#### Task brief:
Nothing in the records that follow should differ once you have copied them out.

___

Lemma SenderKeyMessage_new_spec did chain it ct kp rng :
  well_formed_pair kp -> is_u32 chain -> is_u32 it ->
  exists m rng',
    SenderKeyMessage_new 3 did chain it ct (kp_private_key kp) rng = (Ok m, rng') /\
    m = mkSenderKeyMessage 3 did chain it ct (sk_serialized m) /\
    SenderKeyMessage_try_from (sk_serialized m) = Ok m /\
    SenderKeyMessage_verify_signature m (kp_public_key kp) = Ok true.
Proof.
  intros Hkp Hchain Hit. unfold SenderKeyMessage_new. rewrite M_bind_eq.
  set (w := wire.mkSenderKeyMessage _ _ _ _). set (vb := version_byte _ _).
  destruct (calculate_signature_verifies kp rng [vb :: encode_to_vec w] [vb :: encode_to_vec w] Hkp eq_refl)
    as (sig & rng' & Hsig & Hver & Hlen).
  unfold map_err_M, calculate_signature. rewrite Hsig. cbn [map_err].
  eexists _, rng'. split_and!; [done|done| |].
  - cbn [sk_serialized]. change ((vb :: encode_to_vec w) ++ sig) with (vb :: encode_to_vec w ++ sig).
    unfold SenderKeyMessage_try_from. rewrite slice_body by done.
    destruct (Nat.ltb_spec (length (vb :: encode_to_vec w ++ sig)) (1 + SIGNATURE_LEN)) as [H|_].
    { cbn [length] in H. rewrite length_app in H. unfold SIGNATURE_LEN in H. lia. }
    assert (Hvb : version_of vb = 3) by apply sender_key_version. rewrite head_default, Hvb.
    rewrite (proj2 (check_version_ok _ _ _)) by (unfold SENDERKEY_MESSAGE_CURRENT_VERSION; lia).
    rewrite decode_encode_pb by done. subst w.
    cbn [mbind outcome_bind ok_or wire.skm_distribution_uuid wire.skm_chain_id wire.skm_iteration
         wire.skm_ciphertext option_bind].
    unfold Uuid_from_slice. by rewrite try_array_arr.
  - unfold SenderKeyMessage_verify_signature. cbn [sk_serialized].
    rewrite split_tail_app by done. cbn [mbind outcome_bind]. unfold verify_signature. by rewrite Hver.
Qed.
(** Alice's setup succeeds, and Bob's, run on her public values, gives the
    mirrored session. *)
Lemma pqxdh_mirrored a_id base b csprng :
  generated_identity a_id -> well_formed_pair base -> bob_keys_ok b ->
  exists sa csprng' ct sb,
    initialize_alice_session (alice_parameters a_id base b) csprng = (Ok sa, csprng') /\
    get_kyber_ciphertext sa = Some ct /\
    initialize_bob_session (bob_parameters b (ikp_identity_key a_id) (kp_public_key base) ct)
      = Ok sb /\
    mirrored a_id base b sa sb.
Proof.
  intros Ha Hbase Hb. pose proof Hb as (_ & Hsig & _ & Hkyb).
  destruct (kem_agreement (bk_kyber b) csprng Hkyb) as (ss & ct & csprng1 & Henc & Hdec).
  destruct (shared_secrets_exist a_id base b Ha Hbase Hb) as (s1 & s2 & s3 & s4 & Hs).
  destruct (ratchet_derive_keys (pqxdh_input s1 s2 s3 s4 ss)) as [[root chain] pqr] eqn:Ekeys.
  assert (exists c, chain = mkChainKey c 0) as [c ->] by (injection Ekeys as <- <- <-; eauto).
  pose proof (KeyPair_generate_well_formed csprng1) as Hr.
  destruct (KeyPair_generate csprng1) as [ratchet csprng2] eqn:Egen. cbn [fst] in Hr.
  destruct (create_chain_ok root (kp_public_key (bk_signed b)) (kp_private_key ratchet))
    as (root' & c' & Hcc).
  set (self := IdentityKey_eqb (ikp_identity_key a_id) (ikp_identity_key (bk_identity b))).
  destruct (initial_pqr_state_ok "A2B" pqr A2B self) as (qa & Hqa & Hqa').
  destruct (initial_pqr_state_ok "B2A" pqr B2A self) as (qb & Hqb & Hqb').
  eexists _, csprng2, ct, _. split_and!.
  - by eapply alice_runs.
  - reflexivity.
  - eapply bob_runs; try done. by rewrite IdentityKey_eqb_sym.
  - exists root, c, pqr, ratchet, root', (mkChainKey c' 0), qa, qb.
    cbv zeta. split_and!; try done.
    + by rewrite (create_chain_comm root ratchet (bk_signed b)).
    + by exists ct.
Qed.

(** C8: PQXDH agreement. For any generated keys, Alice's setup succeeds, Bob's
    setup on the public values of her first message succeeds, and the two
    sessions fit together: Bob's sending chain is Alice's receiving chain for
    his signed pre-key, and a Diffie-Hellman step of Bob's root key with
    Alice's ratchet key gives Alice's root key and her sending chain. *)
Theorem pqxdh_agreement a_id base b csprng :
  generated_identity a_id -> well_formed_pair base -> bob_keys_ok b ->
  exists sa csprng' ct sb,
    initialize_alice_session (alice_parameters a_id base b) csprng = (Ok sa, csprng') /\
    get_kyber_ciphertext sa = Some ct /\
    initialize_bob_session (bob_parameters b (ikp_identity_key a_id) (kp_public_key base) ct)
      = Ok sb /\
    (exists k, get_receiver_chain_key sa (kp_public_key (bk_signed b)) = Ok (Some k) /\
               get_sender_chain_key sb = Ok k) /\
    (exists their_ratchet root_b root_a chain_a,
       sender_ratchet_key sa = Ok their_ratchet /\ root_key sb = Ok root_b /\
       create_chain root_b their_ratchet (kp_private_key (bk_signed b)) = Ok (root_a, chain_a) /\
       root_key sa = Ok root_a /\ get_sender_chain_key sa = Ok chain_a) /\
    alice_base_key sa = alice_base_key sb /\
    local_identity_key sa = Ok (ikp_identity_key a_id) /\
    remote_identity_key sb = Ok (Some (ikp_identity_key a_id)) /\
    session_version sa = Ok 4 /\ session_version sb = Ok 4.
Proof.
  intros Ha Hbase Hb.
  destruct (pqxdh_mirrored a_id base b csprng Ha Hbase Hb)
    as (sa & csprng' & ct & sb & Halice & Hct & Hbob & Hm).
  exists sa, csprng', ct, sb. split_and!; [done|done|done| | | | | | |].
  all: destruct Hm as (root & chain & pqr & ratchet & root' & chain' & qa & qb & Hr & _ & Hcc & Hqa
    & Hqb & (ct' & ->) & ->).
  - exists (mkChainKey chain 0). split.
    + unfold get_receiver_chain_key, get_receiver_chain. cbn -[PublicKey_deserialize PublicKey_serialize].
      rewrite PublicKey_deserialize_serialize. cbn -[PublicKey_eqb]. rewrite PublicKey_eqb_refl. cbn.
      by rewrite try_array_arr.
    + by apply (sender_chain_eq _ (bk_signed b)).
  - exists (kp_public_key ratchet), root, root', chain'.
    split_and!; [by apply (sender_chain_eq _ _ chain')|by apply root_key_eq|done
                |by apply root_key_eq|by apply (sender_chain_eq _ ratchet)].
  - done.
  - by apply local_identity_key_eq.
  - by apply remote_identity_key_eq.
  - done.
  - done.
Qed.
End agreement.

___

#### Exercise response:
Lemma SenderKeyMessage_new_spec did chain it ct kp rng :
  well_formed_pair kp -> is_u32 chain -> is_u32 it ->
  exists m rng',
    SenderKeyMessage_new 3 did chain it ct (kp_private_key kp) rng = (Ok m, rng') /\
    m = mkSenderKeyMessage 3 did chain it ct (sk_serialized m) /\
    SenderKeyMessage_try_from (sk_serialized m) = Ok m /\
    SenderKeyMessage_verify_signature m (kp_public_key kp) = Ok true.
Proof.
  intros Hkp Hchain Hit. unfold SenderKeyMessage_new. rewrite M_bind_eq.
  set (w := wire.mkSenderKeyMessage _ _ _ _). set (vb := version_byte _ _).
  destruct (calculate_signature_verifies kp rng [vb :: encode_to_vec w] [vb :: encode_to_vec w] Hkp eq_refl)
    as (sig & rng' & Hsig & Hver & Hlen).
  unfold map_err_M, calculate_signature. rewrite Hsig. cbn [map_err].
  eexists _, rng'. split_and!; [done|done| |].
  - cbn [sk_serialized]. change ((vb :: encode_to_vec w) ++ sig) with (vb :: encode_to_vec w ++ sig).
    unfold SenderKeyMessage_try_from. rewrite slice_body by done.
    destruct (Nat.ltb_spec (length (vb :: encode_to_vec w ++ sig)) (1 + SIGNATURE_LEN)) as [H|_].
    { cbn [length] in H. rewrite length_app in H. unfold SIGNATURE_LEN in H. lia. }
    assert (Hvb : version_of vb = 3) by apply sender_key_version. rewrite head_default, Hvb.
    rewrite (proj2 (check_version_ok _ _ _)) by (unfold SENDERKEY_MESSAGE_CURRENT_VERSION; lia).
    rewrite decode_encode_pb by done. subst w.
    cbn [mbind outcome_bind ok_or wire.skm_distribution_uuid wire.skm_chain_id wire.skm_iteration
         wire.skm_ciphertext option_bind].
    unfold Uuid_from_slice. by rewrite try_array_arr.
  - unfold SenderKeyMessage_verify_signature. cbn [sk_serialized].
    rewrite split_tail_app by done. cbn [mbind outcome_bind]. unfold verify_signature. by rewrite Hver.
Qed.
(** Alice's setup succeeds, and Bob's, run on her public values, gives the
    mirrored session. *)
Lemma pqxdh_mirrored a_id base b csprng :
  generated_identity a_id -> well_formed_pair base -> bob_keys_ok b ->
  exists sa csprng' ct sb,
    initialize_alice_session (alice_parameters a_id base b) csprng = (Ok sa, csprng') /\
    get_kyber_ciphertext sa = Some ct /\
    initialize_bob_session (bob_parameters b (ikp_identity_key a_id) (kp_public_key base) ct)
      = Ok sb /\
    mirrored a_id base b sa sb.
Proof.
  intros Ha Hbase Hb. pose proof Hb as (_ & Hsig & _ & Hkyb).
  destruct (kem_agreement (bk_kyber b) csprng Hkyb) as (ss & ct & csprng1 & Henc & Hdec).
  destruct (shared_secrets_exist a_id base b Ha Hbase Hb) as (s1 & s2 & s3 & s4 & Hs).
  destruct (ratchet_derive_keys (pqxdh_input s1 s2 s3 s4 ss)) as [[root chain] pqr] eqn:Ekeys.
  assert (exists c, chain = mkChainKey c 0) as [c ->] by (injection Ekeys as <- <- <-; eauto).
  pose proof (KeyPair_generate_well_formed csprng1) as Hr.
  destruct (KeyPair_generate csprng1) as [ratchet csprng2] eqn:Egen. cbn [fst] in Hr.
  destruct (create_chain_ok root (kp_public_key (bk_signed b)) (kp_private_key ratchet))
    as (root' & c' & Hcc).
  set (self := IdentityKey_eqb (ikp_identity_key a_id) (ikp_identity_key (bk_identity b))).
  destruct (initial_pqr_state_ok "A2B" pqr A2B self) as (qa & Hqa & Hqa').
  destruct (initial_pqr_state_ok "B2A" pqr B2A self) as (qb & Hqb & Hqb').
  eexists _, csprng2, ct, _. split_and!.
  - by eapply alice_runs.
  - reflexivity.
  - eapply bob_runs; try done. by rewrite IdentityKey_eqb_sym.
  - exists root, c, pqr, ratchet, root', (mkChainKey c' 0), qa, qb.
    cbv zeta. split_and!; try done.
    + by rewrite (create_chain_comm root ratchet (bk_signed b)).
    + by exists ct.
Qed.

(** C8: PQXDH agreement. For any generated keys, Alice's setup succeeds, Bob's
    setup on the public values of her first message succeeds, and the two
    sessions fit together: Bob's sending chain is Alice's receiving chain for
    his signed pre-key, and a Diffie-Hellman step of Bob's root key with
    Alice's ratchet key gives Alice's root key and her sending chain. *)
Theorem pqxdh_agreement a_id base b csprng :
  generated_identity a_id -> well_formed_pair base -> bob_keys_ok b ->
  exists sa csprng' ct sb,
    initialize_alice_session (alice_parameters a_id base b) csprng = (Ok sa, csprng') /\
    get_kyber_ciphertext sa = Some ct /\
    initialize_bob_session (bob_parameters b (ikp_identity_key a_id) (kp_public_key base) ct)
      = Ok sb /\
    (exists k, get_receiver_chain_key sa (kp_public_key (bk_signed b)) = Ok (Some k) /\
               get_sender_chain_key sb = Ok k) /\
    (exists their_ratchet root_b root_a chain_a,
       sender_ratchet_key sa = Ok their_ratchet /\ root_key sb = Ok root_b /\
       create_chain root_b their_ratchet (kp_private_key (bk_signed b)) = Ok (root_a, chain_a) /\
       root_key sa = Ok root_a /\ get_sender_chain_key sa = Ok chain_a) /\
    alice_base_key sa = alice_base_key sb /\
    local_identity_key sa = Ok (ikp_identity_key a_id) /\
    remote_identity_key sb = Ok (Some (ikp_identity_key a_id)) /\
    session_version sa = Ok 4 /\ session_version sb = Ok 4.
Proof.
  intros Ha Hbase Hb.
  destruct (pqxdh_mirrored a_id base b csprng Ha Hbase Hb)
    as (sa & csprng' & ct & sb & Halice & Hct & Hbob & Hm).
  exists sa, csprng', ct, sb. split_and!; [done|done|done| | | | | | |].
  all: destruct Hm as (root & chain & pqr & ratchet & root' & chain' & qa & qb & Hr & _ & Hcc & Hqa
    & Hqb & (ct' & ->) & ->).
  - exists (mkChainKey chain 0). split.
    + unfold get_receiver_chain_key, get_receiver_chain. cbn -[PublicKey_deserialize PublicKey_serialize].
      rewrite PublicKey_deserialize_serialize. cbn -[PublicKey_eqb]. rewrite PublicKey_eqb_refl. cbn.
      by rewrite try_array_arr.
    + by apply (sender_chain_eq _ (bk_signed b)).
  - exists (kp_public_key ratchet), root, root', chain'.
    split_and!; [by apply (sender_chain_eq _ _ chain')|by apply root_key_eq|done
                |by apply root_key_eq|by apply (sender_chain_eq _ ratchet)].
  - done.
  - by apply local_identity_key_eq.
  - by apply remote_identity_key_eq.
  - done.
  - done.
Qed.
End agreement.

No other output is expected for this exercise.